The pharmaceutical industry has responded to concerns about the high costs of CAR T with outcomes-based agreements (OBA) and indication-based pricing, she noted.

For example, Novartis, maker of the CAR T construct tisagenlecleucel (Kymriah) participates in a voluntary, all-payer opt-in program for pediatric patients up to age 25. The product price is set at $475,000 for B-cell acute lymphocytic leukemia (ALL). However, centers are not charged for the cost of the product if a patient has not had a complete remission (CR) or a CR with incomplete recovery of blood counts. As of February 10, 2020, half of all 108 US centers were participating in the program.

More directly important for patients is a recent approval from the US Department of Health and Human Services that was granted to Novartis to pay or reimburse Medicare or Medicaid beneficiaries for travel, lodging, and meal expenses related to treatment.

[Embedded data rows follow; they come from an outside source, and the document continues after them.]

Lemma flagless_object_fails_closed_witness :
  analyze_with_llm (Demo.oracle_says "{}") Demo.clock Demo.loads Demo.strip
    Demo.format
    (Demo.candidate "CVE-2024-0001" "Overflow in a PLC" (PyNum (75 # 10)))
    Demo.fresh_world
  = (Ok None,
     called Demo.format
       (Demo.candidate "CVE-2024-0001" "Overflow in a PLC" (PyNum (75 # 10)))
       (PyStr "CVE-2024-0001") "Overflow in a PLC" Demo.fresh_world) /\
  forall json_loads' : string -> option pyval,
    json_loads' (Demo.strip "{}") = None ->
    exists t w',
      analyze_with_llm (Demo.oracle_says "{}") Demo.clock json_loads'
        Demo.strip Demo.format
        (Demo.candidate "CVE-2024-0001" "Overflow in a PLC" (PyNum (75 # 10)))
        Demo.fresh_world = (Ok (Some t), w') /\
      ai_insight t = PyStr fallback_insight.
Proof.
  apply (flagless_object_fails_closed (Demo.oracle_says "{}") Demo.clock
           Demo.loads Demo.strip Demo.format
           (Demo.candidate "CVE-2024-0001" "Overflow in a PLC" (PyNum (75 # 10)))
           (PyStr "CVE-2024-0001") "Overflow in a PLC" "{}" [] Demo.fresh_world).
  - reflexivity.
  - reflexivity.
  - vm_compute. discriminate.
  - reflexivity.
  - vm_compute. reflexivity.
  - reflexivity.
Defined.

(** The oracle answers with the JSON text of an empty array: it parses, it
    carries no relevance flag, and the record is reported through the
    fallback branch all the same. *)
Lemma flagless_json_counterexample :
  Demo.loads (Demo.strip "[]") = Some (PyList []) /\
  found_keywords "Overflow in a PLC" = ["PLC"] /\
  analyze_with_llm (Demo.oracle_says "[]") Demo.clock Demo.loads Demo.strip
    Demo.format
    (Demo.candidate "CVE-2024-0001" "Overflow in a PLC" (PyNum (75 # 10)))
    Demo.fresh_world
  = (Ok (Some (mkOTThreat (PyStr "CVE-2024-0001") (PyNum (75 # 10))
                 (PyStr "Overflow in a PLC") (PyStr fallback_insight)
                 (PyList [PyStr "PLC"]) (PyStr (Demo.clock 0)))),
     called_and_stamped Demo.format
       (Demo.candidate "CVE-2024-0001" "Overflow in a PLC" (PyNum (75 # 10)))
       (PyStr "CVE-2024-0001") "Overflow in a PLC" Demo.fresh_world).
Proof. repeat split. Qed.

(** ** The fetcher *)

(** What [visit] returns as fresh is the seven-key record built from the
    entry, with the score stored under its key whatever it is. *)
Lemma visit_fresh_shape (vulnerability : pyval) (processed : list pyval)
    (id : pyval) (info : dict) :
  visit vulnerability processed = Ok (Fresh id info) ->
  dict_lookup "cve_id" info = Some id /\
  (exists score, dict_lookup "cvss_score" info = Some score) /\
  py_hashable id = true /\
  existsb (fun y => py_eq y id) processed = false.
Proof.
  unfold visit.
  destruct vulnerability as [| | | | |d]; try discriminate. cbn [py_get bind].
  destruct (dict_get d "cve" (PyDict [])) as [| | | | |cd]; try discriminate.
  cbn [py_get bind]. unfold set_contains.
  destruct (py_hashable (dict_get cd "id" (PyStr ""))) eqn:Hh;
    [|discriminate]. cbn [bind].
  destruct (existsb _ processed) eqn:Hseen; [discriminate|].
  destruct (py_index0 _) as [fd|]; [|discriminate]. cbn [bind].
  destruct fd as [| | | | |fdd]; try discriminate. cbn [py_get bind].
  destruct (extract_score _) as [score|]; [|discriminate]. cbn [bind].
  intros [= <- <-]. cbn. repeat split; try assumption. now exists score.
Qed.

Lemma fetch_never_raises (reply : feed_reply) (self : CVEFetcher) (e : exn) :
  fst (try_fetch reply self) = Raise e ->
  fst (fetch_latest_cves reply self) = [].
Proof.
  unfold fetch_latest_cves.
  destruct (try_fetch reply self) as [[cves|e'] self1]; simpl;
    [discriminate | reflexivity].
Qed.

(** Records returned by the loop keep the score under its key. *)
Lemma fetch_loop_scores (vulnerabilities : list pyval) :
  forall (cves : list dict) (processed : list pyval)
         (cves' : list dict) (processed' : list pyval),
  Forall (fun r => exists score, dict_lookup "cvss_score" r = Some score) cves ->
  fetch_loop vulnerabilities cves processed = (Ok cves', processed') ->
  Forall (fun r => exists score, dict_lookup "cvss_score" r = Some score) cves'.
Proof.
  induction vulnerabilities as [|v vs IH]; intros cves p cves' p' Hall; simpl.
  - now intros [= <- _].
  - destruct (visit v p) as [[|id info]|e] eqn:Hv; [| |discriminate].
    + now apply IH.
    + apply IH. apply Forall_app. split; [assumption|].
      constructor; [|constructor].
      now destruct (visit_fresh_shape v p id info Hv) as [_ [Hs _]].
Qed.

(** The key ["cvss_score"] is present in every record the fetcher
    returns, so the analyzer's default for a missing key never applies to
    them. *)
Lemma fetched_score_key_present (reply : feed_reply) (self : CVEFetcher)
    (r : dict) :
  In r (fst (fetch_latest_cves reply self)) ->
  exists score, dict_lookup "cvss_score" r = Some score.
Proof.
  unfold fetch_latest_cves, try_fetch.
  destruct reply as [| |data]; simpl; try contradiction.
  destruct (bind _ _) as [vs|e]; simpl; [|contradiction].
  destruct (fetch_loop vs [] (processed_cves self)) as [[cves|e] p] eqn:Hl;
    simpl; [|contradiction].
  intros Hin.
  pose proof (fetch_loop_scores vs [] _ cves p (Forall_nil _) Hl) as Hall.
  rewrite Forall_forall in Hall. now apply Hall.
Qed.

Clarification of the policy was necessary to assure that Novartis would not be in violation of anti-kickback regulations.

A Whole New World

In an interview with Medscape Medical News, Krishna Komanduri, MD, a professor of medicine at the University of Miami’s Sylvester Comprehensive Cancer Center who attended the session, said that solving the problem of high-cost, high-value cancer therapies will require new strategies and new partnerships among industry, providers, and patients.

“We have to rethink financing from the ground up, rather than try to incrementally fix existing structures,” he said.

Ron Potts, MD, quality improvement medical director for Kaiser Permanente National Transplant Services, told Medscape Medical News that various stakeholders are attempting to address financing issues to find a common solution, “but there are barriers to doing that, such as anti-trust laws, and Medicare rules against some of the things we need to talk about.”

Komanduri and Potts both served on an advisory board on financial barriers to transplantation run by the National Marrow Donor program, and are members of the Massachusetts Institute of Technology’s FoCUS (Financing and Reimbursement of Cures in the US) project, which is one of many groups addressing the problems of multilateral financing.

The problems seen with the cost and financing of CAR T-cell therapies are the same that providers and patients encountered when allogeneic and autologous stem cell transplantations were introduced, Komanduri noted.

CAR T-cell therapy has yet to catch up, but “many payers in the transplant space provide expenses for transplant donors, and housing expenses for care that may require the patient to stay in the area of the transplant center for 3 months,” he said.

Farnia told Medscape Medical News that Blue Cross Blue Shield programs across the country make individual decisions about reimbursing patient expenses for care-related travel and lodging. “They also make the decision whether or not to offer that benefit based on IRS standards, so a patient could collect receipts and get reimbursed up to the per diem, or to take an allocation of say, five thousand dollars, that they can spend as they need to, but it then becomes taxable income for them,” she noted.

Asked to comment on the fact that patient reimbursement is limited to only a handful of expensive therapies, she said there is a trade-off between compensating patients for nonmedical expenses and attempting to keep premiums as low as possible.

Gutierrez, LeMaistre, Farnia, and Potts are employees of their respective organizations. Komanduri disclosed advisory board activities for Novartis and Kite.

Transplantation & Cellular Therapy Meetings of ASTCT and CIBMTR 2020: Presented February 19, 2020.